Task brief: Using the listing below, copy exactly the lines from the one containing "(** One package: [None]" to the one containing "(** All packages", both lines included, and no others.

=-=-=

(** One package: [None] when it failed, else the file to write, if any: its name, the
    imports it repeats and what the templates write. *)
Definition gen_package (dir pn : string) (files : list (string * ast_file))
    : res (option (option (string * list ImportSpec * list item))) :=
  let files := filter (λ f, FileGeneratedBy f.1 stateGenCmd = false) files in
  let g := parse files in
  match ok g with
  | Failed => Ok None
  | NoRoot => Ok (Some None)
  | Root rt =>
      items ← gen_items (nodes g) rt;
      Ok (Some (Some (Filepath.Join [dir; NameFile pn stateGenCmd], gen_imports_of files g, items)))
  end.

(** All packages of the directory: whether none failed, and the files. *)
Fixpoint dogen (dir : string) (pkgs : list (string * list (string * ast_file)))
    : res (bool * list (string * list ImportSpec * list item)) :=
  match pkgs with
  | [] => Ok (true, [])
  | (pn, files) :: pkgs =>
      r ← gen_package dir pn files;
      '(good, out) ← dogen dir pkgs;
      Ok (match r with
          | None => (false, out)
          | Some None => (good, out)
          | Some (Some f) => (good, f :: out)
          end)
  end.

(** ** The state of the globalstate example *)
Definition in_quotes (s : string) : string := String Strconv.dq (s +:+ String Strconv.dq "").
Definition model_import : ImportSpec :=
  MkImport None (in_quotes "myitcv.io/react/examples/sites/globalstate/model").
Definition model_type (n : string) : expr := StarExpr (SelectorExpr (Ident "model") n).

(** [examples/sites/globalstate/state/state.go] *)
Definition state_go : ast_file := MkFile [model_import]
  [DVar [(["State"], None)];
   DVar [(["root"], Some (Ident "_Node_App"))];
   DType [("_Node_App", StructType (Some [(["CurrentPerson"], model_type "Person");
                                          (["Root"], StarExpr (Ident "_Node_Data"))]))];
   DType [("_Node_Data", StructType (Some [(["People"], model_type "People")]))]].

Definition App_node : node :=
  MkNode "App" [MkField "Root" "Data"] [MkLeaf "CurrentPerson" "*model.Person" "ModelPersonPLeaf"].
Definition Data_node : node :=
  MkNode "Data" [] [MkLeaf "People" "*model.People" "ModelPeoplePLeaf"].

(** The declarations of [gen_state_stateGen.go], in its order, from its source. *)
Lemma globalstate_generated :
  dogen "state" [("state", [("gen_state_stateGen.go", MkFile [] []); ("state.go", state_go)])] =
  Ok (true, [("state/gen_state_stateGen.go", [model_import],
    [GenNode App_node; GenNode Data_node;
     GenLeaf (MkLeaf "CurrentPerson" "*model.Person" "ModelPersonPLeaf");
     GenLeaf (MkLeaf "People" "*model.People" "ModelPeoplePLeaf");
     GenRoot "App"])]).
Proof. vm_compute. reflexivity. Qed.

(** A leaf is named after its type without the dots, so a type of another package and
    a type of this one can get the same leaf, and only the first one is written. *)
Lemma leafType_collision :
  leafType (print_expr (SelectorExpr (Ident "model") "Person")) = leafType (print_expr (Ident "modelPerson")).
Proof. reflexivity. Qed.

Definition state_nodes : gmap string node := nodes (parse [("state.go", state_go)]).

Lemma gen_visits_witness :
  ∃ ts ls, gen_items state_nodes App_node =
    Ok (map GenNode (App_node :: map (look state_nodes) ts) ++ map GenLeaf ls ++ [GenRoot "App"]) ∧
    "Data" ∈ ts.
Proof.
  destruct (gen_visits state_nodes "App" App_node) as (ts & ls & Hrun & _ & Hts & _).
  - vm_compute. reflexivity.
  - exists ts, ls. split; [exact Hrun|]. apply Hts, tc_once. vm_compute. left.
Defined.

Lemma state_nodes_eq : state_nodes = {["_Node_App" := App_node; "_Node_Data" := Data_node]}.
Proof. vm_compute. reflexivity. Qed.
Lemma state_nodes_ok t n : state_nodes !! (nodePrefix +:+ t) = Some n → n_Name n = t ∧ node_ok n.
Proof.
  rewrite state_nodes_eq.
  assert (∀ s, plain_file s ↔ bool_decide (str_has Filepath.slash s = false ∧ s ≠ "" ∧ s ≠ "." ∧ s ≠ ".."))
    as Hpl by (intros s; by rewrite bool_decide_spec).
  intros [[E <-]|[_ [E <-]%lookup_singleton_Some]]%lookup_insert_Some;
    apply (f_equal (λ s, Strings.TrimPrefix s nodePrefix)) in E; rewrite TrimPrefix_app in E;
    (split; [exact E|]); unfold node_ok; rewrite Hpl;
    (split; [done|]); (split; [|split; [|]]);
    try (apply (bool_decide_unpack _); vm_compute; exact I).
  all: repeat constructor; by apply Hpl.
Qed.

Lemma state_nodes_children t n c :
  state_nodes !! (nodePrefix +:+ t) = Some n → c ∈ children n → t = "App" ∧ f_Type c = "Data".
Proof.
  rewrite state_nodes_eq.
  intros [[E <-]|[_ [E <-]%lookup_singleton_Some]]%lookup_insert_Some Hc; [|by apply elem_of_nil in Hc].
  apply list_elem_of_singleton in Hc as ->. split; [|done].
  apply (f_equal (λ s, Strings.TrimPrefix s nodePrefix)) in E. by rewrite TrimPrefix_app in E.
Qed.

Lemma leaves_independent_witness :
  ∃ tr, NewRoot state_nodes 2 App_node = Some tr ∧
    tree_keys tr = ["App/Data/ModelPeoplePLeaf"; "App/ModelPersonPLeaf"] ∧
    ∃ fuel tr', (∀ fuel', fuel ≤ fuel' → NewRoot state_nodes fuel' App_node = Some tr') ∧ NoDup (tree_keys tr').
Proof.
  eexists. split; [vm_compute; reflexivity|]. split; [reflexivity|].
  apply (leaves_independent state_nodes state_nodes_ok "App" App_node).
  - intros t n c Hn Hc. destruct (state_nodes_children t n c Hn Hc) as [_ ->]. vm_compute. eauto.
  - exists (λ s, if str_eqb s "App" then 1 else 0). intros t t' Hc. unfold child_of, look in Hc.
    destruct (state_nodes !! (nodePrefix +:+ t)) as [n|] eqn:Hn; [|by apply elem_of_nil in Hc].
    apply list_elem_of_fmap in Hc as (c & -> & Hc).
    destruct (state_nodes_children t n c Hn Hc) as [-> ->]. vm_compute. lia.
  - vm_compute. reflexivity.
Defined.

=-=-=

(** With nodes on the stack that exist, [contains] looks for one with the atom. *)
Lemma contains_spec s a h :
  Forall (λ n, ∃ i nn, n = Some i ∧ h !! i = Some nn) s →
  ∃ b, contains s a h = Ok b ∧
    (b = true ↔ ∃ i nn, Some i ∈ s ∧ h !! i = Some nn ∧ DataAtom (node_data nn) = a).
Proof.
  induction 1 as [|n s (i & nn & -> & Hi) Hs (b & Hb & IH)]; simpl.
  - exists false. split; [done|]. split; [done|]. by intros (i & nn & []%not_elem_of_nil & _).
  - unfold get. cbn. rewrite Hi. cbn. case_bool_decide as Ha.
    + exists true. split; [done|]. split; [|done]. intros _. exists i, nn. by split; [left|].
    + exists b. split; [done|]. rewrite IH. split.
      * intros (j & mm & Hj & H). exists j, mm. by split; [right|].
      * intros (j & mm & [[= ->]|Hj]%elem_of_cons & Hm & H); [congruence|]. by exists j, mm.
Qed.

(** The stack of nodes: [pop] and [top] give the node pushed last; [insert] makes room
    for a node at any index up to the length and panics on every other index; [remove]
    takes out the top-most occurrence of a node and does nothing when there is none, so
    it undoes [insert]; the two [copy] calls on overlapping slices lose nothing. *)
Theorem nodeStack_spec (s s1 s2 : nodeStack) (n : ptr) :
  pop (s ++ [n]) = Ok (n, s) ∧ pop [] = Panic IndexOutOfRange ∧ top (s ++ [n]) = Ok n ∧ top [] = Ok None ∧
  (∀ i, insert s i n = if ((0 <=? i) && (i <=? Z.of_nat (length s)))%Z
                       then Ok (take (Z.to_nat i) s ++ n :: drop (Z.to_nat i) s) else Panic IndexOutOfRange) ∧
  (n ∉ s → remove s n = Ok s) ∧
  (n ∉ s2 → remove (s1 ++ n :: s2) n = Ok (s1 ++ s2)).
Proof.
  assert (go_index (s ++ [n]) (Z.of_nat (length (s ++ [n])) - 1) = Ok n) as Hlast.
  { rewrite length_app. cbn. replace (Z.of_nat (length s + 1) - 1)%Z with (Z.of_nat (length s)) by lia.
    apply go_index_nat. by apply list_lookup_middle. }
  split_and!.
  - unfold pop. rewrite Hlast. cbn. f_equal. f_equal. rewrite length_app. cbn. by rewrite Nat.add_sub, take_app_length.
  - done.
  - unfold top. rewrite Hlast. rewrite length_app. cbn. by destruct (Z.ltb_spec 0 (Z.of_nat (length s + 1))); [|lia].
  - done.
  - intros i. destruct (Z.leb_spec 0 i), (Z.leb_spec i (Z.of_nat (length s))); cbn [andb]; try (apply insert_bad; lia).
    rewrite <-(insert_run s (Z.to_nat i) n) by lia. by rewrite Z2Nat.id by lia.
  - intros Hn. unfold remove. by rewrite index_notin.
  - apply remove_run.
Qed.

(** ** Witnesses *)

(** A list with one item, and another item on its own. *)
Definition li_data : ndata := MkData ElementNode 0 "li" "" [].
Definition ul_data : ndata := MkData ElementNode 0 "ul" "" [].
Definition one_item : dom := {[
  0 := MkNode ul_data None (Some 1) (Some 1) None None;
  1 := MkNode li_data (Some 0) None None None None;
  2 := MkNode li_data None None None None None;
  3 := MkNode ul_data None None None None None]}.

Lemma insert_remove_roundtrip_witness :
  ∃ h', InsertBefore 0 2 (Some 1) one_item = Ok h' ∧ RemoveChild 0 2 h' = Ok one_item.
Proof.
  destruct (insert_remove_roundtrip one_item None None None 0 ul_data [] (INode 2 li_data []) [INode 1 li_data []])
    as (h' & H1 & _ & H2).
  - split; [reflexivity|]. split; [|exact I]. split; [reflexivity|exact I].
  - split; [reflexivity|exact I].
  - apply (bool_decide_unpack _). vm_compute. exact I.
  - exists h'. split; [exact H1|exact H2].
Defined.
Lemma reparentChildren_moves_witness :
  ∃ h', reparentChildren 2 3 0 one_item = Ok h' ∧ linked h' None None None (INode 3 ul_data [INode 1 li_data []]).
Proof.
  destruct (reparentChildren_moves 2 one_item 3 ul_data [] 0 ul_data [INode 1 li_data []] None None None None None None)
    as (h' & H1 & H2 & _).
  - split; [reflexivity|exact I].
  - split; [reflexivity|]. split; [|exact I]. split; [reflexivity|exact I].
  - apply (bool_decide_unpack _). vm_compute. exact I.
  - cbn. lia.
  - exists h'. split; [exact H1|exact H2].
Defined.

=-=-=

Response to this exercise:
(** One package: [None] when it failed, else the file to write, if any: its name, the
    imports it repeats and what the templates write. *)
Definition gen_package (dir pn : string) (files : list (string * ast_file))
    : res (option (option (string * list ImportSpec * list item))) :=
  let files := filter (λ f, FileGeneratedBy f.1 stateGenCmd = false) files in
  let g := parse files in
  match ok g with
  | Failed => Ok None
  | NoRoot => Ok (Some None)
  | Root rt =>
      items ← gen_items (nodes g) rt;
      Ok (Some (Some (Filepath.Join [dir; NameFile pn stateGenCmd], gen_imports_of files g, items)))
  end.

(** All packages of the directory: whether none failed, and the files. *)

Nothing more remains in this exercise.